**Stored items**:
= = = = =

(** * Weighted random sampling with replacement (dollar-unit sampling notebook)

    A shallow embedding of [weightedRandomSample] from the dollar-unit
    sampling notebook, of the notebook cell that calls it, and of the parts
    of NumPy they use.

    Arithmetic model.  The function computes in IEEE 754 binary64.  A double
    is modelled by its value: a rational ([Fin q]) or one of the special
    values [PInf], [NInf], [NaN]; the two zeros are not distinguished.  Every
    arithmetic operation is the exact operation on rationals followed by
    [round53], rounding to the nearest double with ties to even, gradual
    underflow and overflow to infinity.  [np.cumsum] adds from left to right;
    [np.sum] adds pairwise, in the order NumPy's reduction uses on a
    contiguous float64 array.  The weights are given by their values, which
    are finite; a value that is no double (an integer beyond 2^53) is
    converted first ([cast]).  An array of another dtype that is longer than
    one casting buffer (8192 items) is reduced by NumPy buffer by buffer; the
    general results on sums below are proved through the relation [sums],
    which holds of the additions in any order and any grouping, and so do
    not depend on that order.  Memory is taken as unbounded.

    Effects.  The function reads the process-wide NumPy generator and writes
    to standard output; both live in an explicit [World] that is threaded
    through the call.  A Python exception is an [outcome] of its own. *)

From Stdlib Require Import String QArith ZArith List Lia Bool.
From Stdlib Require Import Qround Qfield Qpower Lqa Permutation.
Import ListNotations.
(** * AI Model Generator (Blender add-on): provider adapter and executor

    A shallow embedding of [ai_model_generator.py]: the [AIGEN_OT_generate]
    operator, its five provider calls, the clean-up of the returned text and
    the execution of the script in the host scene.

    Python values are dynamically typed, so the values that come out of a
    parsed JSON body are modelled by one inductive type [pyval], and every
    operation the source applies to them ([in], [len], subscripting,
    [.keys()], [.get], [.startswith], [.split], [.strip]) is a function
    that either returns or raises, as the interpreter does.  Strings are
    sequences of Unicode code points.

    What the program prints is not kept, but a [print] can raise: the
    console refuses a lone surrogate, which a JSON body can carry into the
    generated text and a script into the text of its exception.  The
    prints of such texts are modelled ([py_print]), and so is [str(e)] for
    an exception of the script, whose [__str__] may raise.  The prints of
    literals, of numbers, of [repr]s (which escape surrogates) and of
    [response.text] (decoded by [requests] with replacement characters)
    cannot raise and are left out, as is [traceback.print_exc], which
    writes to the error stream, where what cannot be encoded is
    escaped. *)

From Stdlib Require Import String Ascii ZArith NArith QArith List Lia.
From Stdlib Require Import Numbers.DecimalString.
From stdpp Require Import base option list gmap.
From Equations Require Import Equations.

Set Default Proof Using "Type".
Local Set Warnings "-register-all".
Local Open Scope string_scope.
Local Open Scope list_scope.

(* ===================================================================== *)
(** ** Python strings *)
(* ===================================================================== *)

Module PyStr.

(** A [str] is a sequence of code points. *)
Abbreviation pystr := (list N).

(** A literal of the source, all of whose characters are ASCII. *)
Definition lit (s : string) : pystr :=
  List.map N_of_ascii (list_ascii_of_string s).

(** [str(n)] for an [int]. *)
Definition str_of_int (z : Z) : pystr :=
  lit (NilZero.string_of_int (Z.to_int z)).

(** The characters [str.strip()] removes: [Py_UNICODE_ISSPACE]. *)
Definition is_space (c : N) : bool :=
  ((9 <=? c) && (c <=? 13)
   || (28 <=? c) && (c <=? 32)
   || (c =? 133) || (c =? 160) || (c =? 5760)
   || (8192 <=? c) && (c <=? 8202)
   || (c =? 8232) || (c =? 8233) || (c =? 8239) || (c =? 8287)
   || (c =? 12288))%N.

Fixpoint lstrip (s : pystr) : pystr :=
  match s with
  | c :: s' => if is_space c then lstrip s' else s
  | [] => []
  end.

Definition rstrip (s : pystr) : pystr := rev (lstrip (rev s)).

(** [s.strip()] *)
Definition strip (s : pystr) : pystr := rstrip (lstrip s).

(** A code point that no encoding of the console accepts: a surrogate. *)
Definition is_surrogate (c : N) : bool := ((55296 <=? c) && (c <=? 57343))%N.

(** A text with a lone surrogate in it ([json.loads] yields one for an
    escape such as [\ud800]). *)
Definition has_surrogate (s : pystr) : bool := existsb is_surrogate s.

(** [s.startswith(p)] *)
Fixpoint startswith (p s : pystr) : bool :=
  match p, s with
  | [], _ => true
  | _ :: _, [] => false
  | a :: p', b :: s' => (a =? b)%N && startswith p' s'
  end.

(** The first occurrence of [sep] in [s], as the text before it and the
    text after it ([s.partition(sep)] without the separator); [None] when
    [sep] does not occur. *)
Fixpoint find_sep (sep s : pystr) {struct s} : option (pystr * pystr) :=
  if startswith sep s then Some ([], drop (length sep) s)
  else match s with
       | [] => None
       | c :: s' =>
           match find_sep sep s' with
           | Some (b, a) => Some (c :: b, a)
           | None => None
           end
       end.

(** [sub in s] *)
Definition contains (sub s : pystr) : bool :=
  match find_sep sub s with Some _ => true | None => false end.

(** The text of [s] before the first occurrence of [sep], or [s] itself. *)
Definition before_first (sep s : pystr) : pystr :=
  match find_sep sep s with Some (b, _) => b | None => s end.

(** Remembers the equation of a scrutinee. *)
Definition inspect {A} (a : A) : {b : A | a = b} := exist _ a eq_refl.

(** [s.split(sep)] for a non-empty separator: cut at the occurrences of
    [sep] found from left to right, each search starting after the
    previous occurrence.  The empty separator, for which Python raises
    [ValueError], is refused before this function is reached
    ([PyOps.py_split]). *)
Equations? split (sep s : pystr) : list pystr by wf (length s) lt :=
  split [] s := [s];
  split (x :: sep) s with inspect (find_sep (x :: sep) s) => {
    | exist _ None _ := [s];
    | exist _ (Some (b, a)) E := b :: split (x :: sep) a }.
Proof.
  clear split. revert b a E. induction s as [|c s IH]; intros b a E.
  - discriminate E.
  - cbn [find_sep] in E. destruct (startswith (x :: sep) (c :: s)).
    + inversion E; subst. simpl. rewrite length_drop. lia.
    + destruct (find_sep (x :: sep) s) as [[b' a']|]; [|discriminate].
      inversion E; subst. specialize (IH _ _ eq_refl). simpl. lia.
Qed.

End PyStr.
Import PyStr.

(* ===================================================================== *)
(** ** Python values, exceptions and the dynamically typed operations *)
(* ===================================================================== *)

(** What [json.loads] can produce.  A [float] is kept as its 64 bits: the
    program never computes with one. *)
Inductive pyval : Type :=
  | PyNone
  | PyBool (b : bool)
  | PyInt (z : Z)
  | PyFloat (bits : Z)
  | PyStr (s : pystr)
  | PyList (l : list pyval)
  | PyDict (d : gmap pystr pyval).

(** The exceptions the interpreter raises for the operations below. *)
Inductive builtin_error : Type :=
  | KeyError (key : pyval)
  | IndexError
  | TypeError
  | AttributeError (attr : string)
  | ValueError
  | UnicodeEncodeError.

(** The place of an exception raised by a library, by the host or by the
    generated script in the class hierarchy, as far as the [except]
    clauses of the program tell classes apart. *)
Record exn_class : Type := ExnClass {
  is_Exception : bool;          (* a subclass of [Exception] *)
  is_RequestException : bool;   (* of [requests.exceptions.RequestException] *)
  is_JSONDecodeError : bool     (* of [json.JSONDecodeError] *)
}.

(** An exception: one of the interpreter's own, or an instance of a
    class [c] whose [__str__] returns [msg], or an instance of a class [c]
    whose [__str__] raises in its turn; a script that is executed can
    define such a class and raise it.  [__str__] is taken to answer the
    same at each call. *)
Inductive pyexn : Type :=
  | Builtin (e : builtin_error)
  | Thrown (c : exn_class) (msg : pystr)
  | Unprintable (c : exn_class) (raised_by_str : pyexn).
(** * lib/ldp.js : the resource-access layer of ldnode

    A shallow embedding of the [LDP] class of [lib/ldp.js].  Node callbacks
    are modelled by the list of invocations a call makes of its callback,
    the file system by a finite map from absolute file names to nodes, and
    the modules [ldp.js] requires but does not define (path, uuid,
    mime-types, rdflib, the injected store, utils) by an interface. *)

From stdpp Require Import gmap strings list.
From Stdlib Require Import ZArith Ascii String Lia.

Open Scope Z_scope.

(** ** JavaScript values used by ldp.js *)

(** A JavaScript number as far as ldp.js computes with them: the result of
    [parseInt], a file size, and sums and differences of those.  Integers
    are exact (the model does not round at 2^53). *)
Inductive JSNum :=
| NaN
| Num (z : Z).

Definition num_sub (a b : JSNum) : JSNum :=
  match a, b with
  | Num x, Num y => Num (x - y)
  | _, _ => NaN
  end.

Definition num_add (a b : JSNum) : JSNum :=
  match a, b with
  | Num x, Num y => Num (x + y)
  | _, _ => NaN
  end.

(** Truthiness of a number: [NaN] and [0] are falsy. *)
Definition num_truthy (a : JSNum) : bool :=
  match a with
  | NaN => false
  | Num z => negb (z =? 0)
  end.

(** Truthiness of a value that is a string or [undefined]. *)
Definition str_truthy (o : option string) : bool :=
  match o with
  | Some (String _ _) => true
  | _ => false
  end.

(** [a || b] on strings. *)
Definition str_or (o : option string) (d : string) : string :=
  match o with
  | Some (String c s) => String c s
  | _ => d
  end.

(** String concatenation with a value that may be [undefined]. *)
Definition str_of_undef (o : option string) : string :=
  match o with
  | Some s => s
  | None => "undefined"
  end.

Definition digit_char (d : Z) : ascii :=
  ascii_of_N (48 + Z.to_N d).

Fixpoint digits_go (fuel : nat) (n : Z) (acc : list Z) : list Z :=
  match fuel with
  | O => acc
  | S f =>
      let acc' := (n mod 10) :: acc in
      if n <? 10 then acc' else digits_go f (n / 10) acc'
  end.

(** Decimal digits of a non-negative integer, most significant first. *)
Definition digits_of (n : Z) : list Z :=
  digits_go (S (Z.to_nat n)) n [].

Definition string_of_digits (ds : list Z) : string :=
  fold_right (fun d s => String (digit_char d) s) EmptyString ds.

= = = = =

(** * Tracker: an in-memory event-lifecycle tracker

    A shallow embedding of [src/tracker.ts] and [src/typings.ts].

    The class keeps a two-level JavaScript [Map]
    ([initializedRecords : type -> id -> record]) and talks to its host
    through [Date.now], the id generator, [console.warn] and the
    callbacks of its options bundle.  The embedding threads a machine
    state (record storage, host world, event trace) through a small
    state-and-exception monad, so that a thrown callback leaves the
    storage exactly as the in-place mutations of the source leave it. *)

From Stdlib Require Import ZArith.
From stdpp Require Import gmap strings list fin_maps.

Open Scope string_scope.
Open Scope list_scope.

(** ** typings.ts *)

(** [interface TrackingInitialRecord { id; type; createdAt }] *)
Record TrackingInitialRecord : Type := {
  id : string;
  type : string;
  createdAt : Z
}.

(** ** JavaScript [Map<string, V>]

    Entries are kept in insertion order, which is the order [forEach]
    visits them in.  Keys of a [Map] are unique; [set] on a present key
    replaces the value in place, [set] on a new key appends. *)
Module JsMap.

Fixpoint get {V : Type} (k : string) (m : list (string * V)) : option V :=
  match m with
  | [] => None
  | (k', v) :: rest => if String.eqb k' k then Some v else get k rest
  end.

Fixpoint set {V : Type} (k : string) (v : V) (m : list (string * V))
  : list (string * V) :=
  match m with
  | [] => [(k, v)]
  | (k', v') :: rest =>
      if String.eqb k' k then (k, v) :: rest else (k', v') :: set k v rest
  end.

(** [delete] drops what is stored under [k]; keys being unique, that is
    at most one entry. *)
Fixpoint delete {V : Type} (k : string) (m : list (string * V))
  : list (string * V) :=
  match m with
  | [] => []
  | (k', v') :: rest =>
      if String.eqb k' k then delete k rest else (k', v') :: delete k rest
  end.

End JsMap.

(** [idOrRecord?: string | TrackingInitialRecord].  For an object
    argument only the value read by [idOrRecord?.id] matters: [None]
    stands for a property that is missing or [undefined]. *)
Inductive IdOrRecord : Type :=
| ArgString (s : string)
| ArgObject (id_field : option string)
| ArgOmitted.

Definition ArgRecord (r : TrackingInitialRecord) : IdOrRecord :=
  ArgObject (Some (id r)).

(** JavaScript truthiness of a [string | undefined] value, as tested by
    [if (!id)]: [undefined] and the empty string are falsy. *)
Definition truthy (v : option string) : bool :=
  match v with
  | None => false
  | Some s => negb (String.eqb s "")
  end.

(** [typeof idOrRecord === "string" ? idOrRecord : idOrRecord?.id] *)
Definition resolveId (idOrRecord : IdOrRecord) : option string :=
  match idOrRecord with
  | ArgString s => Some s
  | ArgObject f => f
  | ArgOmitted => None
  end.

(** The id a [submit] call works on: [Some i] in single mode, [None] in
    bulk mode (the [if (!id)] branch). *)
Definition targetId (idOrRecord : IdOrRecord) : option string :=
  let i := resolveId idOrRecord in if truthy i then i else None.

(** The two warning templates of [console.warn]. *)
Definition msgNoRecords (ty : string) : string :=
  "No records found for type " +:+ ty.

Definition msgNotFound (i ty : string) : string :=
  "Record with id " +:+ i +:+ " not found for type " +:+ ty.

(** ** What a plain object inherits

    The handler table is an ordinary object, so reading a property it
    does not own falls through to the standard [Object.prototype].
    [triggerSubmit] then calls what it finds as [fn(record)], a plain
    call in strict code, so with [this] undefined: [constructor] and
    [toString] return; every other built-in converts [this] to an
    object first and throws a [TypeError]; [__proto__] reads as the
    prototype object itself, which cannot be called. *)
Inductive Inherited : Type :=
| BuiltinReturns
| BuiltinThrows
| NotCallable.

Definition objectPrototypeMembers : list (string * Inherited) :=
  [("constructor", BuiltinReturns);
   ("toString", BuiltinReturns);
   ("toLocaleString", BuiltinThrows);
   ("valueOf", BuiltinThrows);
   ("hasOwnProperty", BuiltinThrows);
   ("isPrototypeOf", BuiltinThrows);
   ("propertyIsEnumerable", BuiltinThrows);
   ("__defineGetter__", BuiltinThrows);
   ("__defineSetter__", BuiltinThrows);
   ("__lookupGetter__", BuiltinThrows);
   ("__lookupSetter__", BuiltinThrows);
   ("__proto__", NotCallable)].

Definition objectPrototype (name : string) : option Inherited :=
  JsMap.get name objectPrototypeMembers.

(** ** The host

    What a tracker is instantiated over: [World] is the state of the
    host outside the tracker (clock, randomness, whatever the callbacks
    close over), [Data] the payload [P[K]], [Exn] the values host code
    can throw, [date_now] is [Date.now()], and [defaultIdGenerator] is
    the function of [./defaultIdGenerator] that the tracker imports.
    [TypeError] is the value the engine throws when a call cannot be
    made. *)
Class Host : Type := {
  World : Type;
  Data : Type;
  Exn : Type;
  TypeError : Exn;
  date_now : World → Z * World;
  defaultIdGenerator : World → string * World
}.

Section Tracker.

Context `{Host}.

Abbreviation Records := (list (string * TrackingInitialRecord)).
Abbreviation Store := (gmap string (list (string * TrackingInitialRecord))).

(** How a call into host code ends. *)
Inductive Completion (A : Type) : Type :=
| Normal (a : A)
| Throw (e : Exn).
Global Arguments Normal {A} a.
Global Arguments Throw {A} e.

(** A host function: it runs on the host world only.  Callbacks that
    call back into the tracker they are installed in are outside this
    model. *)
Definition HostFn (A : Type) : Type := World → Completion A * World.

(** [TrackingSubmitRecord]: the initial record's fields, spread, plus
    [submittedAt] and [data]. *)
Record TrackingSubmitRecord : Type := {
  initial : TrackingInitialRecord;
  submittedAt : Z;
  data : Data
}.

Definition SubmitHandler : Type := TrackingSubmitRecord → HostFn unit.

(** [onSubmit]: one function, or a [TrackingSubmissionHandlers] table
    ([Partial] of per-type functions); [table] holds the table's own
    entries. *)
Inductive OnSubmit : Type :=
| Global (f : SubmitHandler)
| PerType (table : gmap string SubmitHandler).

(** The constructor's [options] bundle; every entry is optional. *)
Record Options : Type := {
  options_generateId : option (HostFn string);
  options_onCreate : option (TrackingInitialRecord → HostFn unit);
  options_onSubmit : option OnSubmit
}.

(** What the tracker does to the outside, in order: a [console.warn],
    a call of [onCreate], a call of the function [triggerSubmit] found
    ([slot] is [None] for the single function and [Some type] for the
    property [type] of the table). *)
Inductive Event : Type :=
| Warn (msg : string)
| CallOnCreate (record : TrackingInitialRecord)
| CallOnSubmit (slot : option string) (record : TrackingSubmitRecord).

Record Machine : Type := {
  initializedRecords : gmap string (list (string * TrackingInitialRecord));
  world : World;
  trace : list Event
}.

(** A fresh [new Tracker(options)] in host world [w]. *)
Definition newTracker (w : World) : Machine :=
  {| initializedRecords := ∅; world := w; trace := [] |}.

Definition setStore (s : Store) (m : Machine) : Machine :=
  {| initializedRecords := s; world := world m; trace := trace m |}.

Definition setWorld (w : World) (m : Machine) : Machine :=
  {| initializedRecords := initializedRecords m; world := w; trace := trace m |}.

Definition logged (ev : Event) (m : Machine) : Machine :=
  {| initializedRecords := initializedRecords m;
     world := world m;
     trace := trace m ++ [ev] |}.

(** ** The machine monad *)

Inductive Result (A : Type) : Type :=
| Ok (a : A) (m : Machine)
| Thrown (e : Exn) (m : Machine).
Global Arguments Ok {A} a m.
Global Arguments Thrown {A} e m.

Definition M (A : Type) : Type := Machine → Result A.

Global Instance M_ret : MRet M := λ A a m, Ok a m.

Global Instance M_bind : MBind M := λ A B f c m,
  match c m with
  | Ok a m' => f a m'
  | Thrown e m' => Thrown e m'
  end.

= = = = =

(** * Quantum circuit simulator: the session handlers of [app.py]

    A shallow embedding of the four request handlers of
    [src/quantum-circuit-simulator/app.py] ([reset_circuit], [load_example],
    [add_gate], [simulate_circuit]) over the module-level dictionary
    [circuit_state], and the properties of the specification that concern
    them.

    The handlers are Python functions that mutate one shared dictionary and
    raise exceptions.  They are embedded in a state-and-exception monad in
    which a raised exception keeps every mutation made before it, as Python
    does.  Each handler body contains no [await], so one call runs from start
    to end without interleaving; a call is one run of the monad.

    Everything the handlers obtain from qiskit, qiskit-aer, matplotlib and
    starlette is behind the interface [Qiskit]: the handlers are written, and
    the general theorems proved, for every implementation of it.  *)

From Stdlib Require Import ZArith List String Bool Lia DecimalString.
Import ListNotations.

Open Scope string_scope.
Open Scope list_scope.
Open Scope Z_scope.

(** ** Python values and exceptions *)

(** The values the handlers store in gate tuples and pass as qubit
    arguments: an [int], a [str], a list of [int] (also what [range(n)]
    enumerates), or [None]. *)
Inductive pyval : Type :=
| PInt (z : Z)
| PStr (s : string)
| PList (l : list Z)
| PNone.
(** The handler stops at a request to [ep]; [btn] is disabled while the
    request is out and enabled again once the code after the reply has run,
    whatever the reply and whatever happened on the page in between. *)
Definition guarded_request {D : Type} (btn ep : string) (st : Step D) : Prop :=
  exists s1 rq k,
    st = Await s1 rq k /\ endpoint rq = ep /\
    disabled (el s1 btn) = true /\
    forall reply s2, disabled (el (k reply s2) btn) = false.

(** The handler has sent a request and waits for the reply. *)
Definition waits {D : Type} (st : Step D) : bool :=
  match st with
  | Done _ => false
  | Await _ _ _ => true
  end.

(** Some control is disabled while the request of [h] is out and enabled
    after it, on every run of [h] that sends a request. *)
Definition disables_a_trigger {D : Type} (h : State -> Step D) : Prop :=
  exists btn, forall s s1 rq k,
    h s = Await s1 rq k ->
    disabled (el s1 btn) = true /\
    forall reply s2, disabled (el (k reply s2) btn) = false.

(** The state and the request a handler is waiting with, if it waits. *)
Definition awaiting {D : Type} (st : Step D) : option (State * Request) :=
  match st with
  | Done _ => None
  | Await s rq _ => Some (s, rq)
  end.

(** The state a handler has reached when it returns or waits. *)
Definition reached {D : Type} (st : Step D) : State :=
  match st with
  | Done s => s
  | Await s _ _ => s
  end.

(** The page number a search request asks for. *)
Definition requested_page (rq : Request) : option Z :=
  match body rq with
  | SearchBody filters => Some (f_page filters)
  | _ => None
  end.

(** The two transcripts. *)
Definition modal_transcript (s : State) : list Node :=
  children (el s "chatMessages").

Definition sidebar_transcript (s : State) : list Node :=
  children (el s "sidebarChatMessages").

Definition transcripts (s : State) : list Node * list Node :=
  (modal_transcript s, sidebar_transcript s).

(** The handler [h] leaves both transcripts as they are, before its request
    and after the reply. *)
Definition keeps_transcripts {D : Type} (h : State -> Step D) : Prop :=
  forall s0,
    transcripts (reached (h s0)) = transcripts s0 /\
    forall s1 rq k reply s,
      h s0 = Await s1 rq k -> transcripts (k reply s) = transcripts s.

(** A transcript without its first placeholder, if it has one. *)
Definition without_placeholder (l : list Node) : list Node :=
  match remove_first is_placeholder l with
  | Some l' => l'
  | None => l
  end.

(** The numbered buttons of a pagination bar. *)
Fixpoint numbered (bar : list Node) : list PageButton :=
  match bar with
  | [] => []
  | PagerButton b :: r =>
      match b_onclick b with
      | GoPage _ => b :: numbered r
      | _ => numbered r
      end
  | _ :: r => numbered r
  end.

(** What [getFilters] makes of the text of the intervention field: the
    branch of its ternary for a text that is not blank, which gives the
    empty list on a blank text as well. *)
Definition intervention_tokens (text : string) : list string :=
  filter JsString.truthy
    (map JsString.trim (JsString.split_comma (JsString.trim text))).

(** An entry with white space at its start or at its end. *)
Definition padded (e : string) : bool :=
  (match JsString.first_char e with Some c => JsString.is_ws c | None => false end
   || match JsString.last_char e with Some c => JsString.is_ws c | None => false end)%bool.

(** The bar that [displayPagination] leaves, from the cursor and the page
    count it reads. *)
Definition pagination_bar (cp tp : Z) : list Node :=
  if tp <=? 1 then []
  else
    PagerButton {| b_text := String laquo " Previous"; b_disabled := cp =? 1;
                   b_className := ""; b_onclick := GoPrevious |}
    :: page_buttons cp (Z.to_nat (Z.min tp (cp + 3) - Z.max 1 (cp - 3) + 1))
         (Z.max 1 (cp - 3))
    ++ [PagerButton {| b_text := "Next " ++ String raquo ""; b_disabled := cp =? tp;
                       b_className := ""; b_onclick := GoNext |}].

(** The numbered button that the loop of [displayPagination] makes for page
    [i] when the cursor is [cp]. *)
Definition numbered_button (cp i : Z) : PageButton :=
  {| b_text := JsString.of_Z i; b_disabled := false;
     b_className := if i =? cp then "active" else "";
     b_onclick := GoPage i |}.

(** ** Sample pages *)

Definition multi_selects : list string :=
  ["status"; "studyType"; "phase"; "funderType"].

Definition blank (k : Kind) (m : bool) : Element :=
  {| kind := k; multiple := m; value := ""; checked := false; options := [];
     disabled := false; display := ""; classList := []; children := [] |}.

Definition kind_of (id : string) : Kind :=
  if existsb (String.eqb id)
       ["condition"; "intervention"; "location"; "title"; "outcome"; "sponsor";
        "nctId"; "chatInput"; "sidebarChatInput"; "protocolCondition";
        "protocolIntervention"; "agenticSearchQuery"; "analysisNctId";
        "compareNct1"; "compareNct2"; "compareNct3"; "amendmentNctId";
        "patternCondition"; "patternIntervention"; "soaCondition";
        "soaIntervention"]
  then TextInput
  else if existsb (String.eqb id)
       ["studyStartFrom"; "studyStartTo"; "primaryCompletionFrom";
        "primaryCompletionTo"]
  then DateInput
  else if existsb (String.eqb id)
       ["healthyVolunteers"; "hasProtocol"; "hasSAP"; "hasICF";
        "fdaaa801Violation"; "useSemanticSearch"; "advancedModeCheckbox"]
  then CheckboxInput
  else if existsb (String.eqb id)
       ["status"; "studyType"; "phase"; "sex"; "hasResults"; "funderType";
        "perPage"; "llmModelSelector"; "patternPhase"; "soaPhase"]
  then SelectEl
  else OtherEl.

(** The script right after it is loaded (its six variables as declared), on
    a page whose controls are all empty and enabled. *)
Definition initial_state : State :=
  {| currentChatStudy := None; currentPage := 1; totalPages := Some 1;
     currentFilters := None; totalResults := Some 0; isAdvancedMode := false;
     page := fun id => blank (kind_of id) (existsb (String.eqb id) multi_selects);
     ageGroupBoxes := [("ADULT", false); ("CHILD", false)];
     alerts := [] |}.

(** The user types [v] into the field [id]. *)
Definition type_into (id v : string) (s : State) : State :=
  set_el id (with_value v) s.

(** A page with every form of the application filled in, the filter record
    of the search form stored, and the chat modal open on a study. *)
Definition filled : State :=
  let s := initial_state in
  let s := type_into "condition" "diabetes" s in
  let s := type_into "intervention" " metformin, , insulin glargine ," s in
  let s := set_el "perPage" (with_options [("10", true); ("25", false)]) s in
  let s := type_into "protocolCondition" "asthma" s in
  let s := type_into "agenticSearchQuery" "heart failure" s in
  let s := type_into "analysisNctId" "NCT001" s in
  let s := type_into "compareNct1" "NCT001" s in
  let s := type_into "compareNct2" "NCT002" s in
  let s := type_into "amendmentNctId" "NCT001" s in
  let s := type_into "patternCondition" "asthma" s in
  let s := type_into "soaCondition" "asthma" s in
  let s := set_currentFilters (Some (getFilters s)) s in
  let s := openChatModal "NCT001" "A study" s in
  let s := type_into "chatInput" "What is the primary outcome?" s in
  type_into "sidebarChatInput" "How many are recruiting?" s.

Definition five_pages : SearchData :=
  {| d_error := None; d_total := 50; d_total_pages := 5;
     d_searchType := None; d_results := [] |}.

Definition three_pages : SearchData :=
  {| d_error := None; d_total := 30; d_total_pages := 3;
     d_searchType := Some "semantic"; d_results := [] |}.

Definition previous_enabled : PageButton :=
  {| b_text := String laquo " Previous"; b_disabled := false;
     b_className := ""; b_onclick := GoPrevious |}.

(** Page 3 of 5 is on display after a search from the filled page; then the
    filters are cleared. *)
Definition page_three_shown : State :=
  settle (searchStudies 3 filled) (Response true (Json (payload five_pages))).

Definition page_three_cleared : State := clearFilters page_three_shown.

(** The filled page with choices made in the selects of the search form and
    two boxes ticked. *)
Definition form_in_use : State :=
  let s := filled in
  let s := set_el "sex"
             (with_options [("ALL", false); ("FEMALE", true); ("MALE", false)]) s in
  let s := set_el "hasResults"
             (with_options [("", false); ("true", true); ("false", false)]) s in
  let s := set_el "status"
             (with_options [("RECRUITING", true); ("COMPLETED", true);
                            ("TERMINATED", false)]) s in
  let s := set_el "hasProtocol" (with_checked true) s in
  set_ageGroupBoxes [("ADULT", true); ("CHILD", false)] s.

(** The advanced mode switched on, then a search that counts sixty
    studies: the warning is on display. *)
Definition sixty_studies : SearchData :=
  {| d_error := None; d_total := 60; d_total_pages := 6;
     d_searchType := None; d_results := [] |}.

= = = = =

**Work instructions**:
Search the data for the string "this" and copy every line where it appears.

**Answer to the problem**:
    [ValueError], is refused before this function is reached
    call in strict code, so with [this] undefined: [constructor] and
    [toString] return; every other built-in converts [this] to an
    call back into the tracker they are installed in are outside this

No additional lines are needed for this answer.